Figure 2. Phylogeny of 86 lepidopteran desaturases including those encoded by desat1-6 from Ctenopseustis and Planotortrix.

The phylogeny was constructed from protein sequences using PHYML implemented within Geneious using JTT distances. Complete amino acid sequence information was obtained from GenBank, along with desaturases predicted from the genomic sequence of Bombyx mori from the Silkmoth database. Sequences are abbreviated as following: Ape, Antherea pernyi; Ase, Ascotis selenaria; Ave, Argyrotaenia velutinana; Bmo, Bombyx mori; Cpa, Choristoneura parallela; Cro, Choristoneura rosaceana; Che, Ctenopseustis herana; Cob, Ctenopseustis obliquana; Cpo, Cydia pomonella; Epo, Epiphyas postvittana; Has, Helicoverpa assulta; Hze, Helicoverpa zea; Lca, Lampronia capitella; Mbr, Mamestra brassicae; Mse, Manduca sexta; Pex, Planotortrix excessana; Poc, Planotortrix octo; Pno, Planotortrix notophaea; Onu, Ostrinia nubilalis; Ofu, Ostrinia furnacalis; Osc, Ostrinia scapulalis: Obr, Operophtera brumata; Sli, Spodoptera littoralis; Tni, Trichoplusia ni; Tpi, Thaumetopoea pityocampa; Ypa: Yponomeuta padellus. After the abbreviated species name are the desaturase activity if known with NF  =  non-functional in pheromone biosynthesis; TerDesat  =  terminal desaturase activity; Z or E, geometry of the double bond. The GenBank accession numbers are given in brackets for previously described desaturases. Bootstrap values in percentages from 1000 bootstrap replicates supporting the three major clades (Δ9-desaturase 16C>18C, Δ9-desaturase 18C>16C, and Δ11-desaturase) and the groups containing the Ctenopseustis and Planotortrix desaturases, indicated by the red outline boxes, are given above the relevant branches.

Figure 3. GC-MS analyses.

GC-MS analyses of DMDS derivatives from methanolysed Cu²⁺-induced ole1 elo1 S. cerevisiae yeast supplemented with Z9-18:Me and transformed with (A and C) control pYEX-CHT vector, (B) pYEX-CHT-Pex-desat3 and (D) pYEX-CHT-Che-desat4. The chromatogram traces represent the ion currents obtained by selection of the characteristic ion of terminal and Δ6-DMDS adducts at m/z 61 (A and B) and m/z 175 (C and D), respectively. (E) and (F) represent the mass spectra for terminal C16 DMDS adducts (Δ15-16) (m/z 362 [M⁺], 61, 301 (A⁺) and 269 (A⁺-32)) and Δ6-16 DMDS adducts (m/z 362 [M⁺], 187, 175 (A+) and 143 (A⁺-32), respectively. The mass spectra for other DMDS adducts present in the extracts are not shown and displayed a spectrum with the characteristic ions at m/z 334 [M⁺], 61 and 273 for Δ13-14, at m/z 390 [M⁺], 61 and 329 for Δ17-18 and at m/z 334 [M⁺], 175 and 159 for Δ6-14, respectively.

Figure 4. GC-MS analysis.

GC-MS analysis of methanolysed total lipid extracts from ole1 S. cerevisiae yeast transformed with YEpOLEX-Cob-desat6. (A) Total ion current (TIC) chromatogram of fatty acid methyl esters of yeast expressing the Cob-desat6 gene. (B) DMDS derivatives of methanolyzed YEpOLEX-Cob-desat6 yeast extracts. The chromatogram traces represent the ion current obtained by selection of the characteristic ion of Δ9-adducts at m/z 217.

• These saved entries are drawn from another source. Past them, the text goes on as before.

Inductive request : Type :=
  | RSeal (parent : Z) (block : BlockID) (timestamp : Z)
  | RLog (logHash : Z) (parent : BlockID) (logIdx : Z) (execMsg : option ExecutingMessage)
  | RRewind (newHead : BlockID).

Definition first_pos (block : BlockID) (t : Z) : pos :=
  {| p_hash := bid_Hash block; p_num := bid_Number block; p_time := t; p_since := 0 |}.

(** A rewind to a stored block: what is left of the events. *)
Definition rewinds_to (p1 : pos) (stored : list event) (head : BlockID) (evs : list event) : Prop :=
  exists evs', stored = evs ++ evs' /\ p_num (advs p1 evs) = bid_Number head /\ p_since (advs p1 evs) = 0 /\
    p_hash (advs p1 evs) = bid_Hash head.

Definition stored_of (a : alog) : option (pos * list event) :=
  match a with
  | ALog p1 (Some s) _ | AStuck p1 (Some s) => Some (p1, s)
  | _ => None
  end.

(** The answer is [true] for success. *)
Inductive alog_step : alog -> request -> alog -> bool -> Prop :=
  | as_first parent b t : alog_step AEmpty (RSeal parent b t) (ALog (first_pos b t) (Some []) []) true
  | as_first_unstored parent b t : alog_step AEmpty (RSeal parent b t) (ALog (first_pos b t) None []) false
  | as_seal p1 s evs parent b t : seal_fits (advs p1 evs) parent b t = true ->
      let evs' := evs ++ [EvSeal parent (bid_Hash b) (bid_Number b) t] in
      alog_step (ALog p1 s evs) (RSeal parent b t) (ALog p1 (Some evs') evs') true
  | as_seal_unstored p1 s evs parent b t : seal_fits (advs p1 evs) parent b t = true ->
      alog_step (ALog p1 s evs) (RSeal parent b t) (ALog p1 s (evs ++ [EvSeal parent (bid_Hash b) (bid_Number b) t])) false
  | as_seal_conflict p1 s evs parent b t : seal_fits (advs p1 evs) parent b t = false ->
      alog_step (ALog p1 s evs) (RSeal parent b t) (ALog p1 s evs) false
  | as_log p1 s evs h parent i m : log_fits (advs p1 evs) parent i = true -> large_msg m = false ->
      alog_step (ALog p1 s evs) (RLog h parent i m) (ALog p1 (Some (evs ++ [EvLog h m])) (evs ++ [EvLog h m])) true
  | as_log_unstored p1 s evs h parent i m : log_fits (advs p1 evs) parent i = true -> large_msg m = false ->
      alog_step (ALog p1 s evs) (RLog h parent i m) (ALog p1 s (evs ++ [EvLog h m])) false
  | as_log_conflict p1 s evs h parent i m : log_fits (advs p1 evs) parent i = false ->
      alog_step (ALog p1 s evs) (RLog h parent i m) (ALog p1 s evs) false
  | as_log_large p1 s evs h parent i m : log_fits (advs p1 evs) parent i = true -> large_msg m = true ->
      alog_step (ALog p1 s evs) (RLog h parent i m) (AStuck p1 s) false
  | as_stuck p1 s r : match r with RRewind _ => False | _ => True end -> alog_step (AStuck p1 s) r (AStuck p1 s) false
  | as_rewind a p1 s head evs : stored_of a = Some (p1, s) -> rewinds_to p1 s head evs ->
      alog_step a (RRewind head) (ALog p1 (Some evs) evs) true
  | as_rewind_refused a head : alog_step a (RRewind head) a false.

(** The requests that a log takes when its store works: the first block, a block
    or a log that fits the last one, and a rewind to a stored block. *)
Definition accepts (a : alog) (r : request) : Prop :=
  match r, a with
  | RSeal _ _ _, AEmpty => True
  | RSeal parent b t, ALog p1 _ evs => seal_fits (advs p1 evs) parent b t = true
  | RLog _ parent i m, ALog p1 _ evs => log_fits (advs p1 evs) parent i = true /\ large_msg m = false
  | RRewind head, _ => exists p1 s evs, stored_of a = Some (p1, s) /\ rewinds_to p1 s head evs
  | _, _ => False
  end.

(** Requests as the callers make them: sizes, no zero block hash, no last
    block number; a log index of [2^24] in an executing message would be
    stored as 0, and no logs come before the first block. *)
Definition exec_ok (m : ExecutingMessage) : Prop :=
  is_u32 (em_Chain m) /\ is_u64 (em_BlockNum m) /\ 0 <= em_LogIdx m /\ em_LogIdx m <> 2 ^ 24 /\ is_u64 (em_Timestamp m) /\
  is_hash (em_Hash m).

Figure 5. Gene expression of desat1, desat5, and desat6 in the pheromone gland and abdomen of virgin females in Ctenopseustis obliquana, C. herana, P. excessana, and P. octo relative to housekeeper genes.

In panel (A) the normalised expression levels in the pheromone gland [PG] of C. herana (Che; light brown; n = 20) and C. obliquana (Cob; dark brown; n = 21) was compared with those in the abdomen [Ab] of C. herana (n = 20) and C. obliquana (n = 21), while in panel (B) the normalised expression levels in the pheromone gland of P. excessana (Pex; light green; n = 39) and P. octo (Poc; dark green; n = 24) are compared with those in the abdomen of P. excessana (n = 39) and P. octo (n = 25). Bars are the mean normalized gene expression, with error bars representing SEMs. Different small case letters indicate significant differences between tissues and/or species at the 95% level using the Bonferroni correction for each desaturase gene.